- [WORK INSTRUCTIONS]:
Would you please return the lines of the material that contain the word "done"?

- [RECORDS FOR THE TASK]:
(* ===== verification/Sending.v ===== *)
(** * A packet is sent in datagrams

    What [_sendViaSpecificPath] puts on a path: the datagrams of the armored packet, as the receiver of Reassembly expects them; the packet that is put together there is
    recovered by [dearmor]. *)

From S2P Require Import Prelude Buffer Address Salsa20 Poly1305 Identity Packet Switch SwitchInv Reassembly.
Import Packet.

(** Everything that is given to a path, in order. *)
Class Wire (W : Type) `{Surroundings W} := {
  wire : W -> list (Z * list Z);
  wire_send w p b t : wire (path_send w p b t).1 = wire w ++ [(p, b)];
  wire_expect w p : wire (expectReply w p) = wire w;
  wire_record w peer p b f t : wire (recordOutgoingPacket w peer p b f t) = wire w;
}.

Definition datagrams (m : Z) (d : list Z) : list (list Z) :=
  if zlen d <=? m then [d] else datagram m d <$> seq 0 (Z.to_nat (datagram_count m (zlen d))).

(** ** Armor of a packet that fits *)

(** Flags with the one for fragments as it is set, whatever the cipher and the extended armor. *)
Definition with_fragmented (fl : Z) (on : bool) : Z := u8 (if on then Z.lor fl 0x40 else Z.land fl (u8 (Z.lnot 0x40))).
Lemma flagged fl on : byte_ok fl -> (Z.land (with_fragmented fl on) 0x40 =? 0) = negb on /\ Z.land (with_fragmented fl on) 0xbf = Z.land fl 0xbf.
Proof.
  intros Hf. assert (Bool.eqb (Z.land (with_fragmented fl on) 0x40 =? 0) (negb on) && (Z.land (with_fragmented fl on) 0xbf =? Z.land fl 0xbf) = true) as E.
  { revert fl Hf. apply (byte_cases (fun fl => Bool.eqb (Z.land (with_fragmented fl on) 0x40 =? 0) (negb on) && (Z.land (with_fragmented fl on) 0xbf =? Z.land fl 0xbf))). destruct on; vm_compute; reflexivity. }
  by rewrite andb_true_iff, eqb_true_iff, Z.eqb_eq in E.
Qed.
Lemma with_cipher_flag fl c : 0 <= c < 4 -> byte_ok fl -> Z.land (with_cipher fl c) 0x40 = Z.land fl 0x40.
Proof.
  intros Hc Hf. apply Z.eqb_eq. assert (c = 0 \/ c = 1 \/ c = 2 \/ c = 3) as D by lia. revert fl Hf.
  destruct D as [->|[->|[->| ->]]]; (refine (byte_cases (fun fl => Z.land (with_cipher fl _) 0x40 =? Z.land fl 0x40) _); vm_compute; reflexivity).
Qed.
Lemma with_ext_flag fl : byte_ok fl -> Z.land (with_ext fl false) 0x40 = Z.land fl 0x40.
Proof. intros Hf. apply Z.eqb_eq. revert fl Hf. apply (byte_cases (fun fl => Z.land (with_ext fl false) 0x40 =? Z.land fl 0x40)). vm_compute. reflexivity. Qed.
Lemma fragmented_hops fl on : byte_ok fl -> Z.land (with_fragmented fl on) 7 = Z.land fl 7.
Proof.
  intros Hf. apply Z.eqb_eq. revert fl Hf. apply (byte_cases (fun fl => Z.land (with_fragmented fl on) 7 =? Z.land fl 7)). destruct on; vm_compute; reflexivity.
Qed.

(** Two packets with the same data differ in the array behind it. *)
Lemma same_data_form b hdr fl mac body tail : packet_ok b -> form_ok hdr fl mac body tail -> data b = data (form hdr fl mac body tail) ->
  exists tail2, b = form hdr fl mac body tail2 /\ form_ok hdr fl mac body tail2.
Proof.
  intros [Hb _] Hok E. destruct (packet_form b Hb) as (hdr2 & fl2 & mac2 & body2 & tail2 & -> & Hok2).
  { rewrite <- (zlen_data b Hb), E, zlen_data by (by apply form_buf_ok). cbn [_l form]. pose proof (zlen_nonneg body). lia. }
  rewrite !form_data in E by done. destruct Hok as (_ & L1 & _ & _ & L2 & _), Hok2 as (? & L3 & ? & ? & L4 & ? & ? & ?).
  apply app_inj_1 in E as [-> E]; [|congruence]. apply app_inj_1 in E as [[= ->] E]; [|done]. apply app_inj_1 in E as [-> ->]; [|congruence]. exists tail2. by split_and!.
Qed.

- [REPLY TO THE EXERCISE]:
  rewrite !form_data in E by done. destruct Hok as (_ & L1 & _ & _ & L2 & _), Hok2 as (? & L3 & ? & ? & L4 & ? & ? & ?).
  apply app_inj_1 in E as [-> E]; [|congruence]. apply app_inj_1 in E as [[= ->] E]; [|done]. apply app_inj_1 in E as [-> ->]; [|congruence]. exists tail2. by split_and!.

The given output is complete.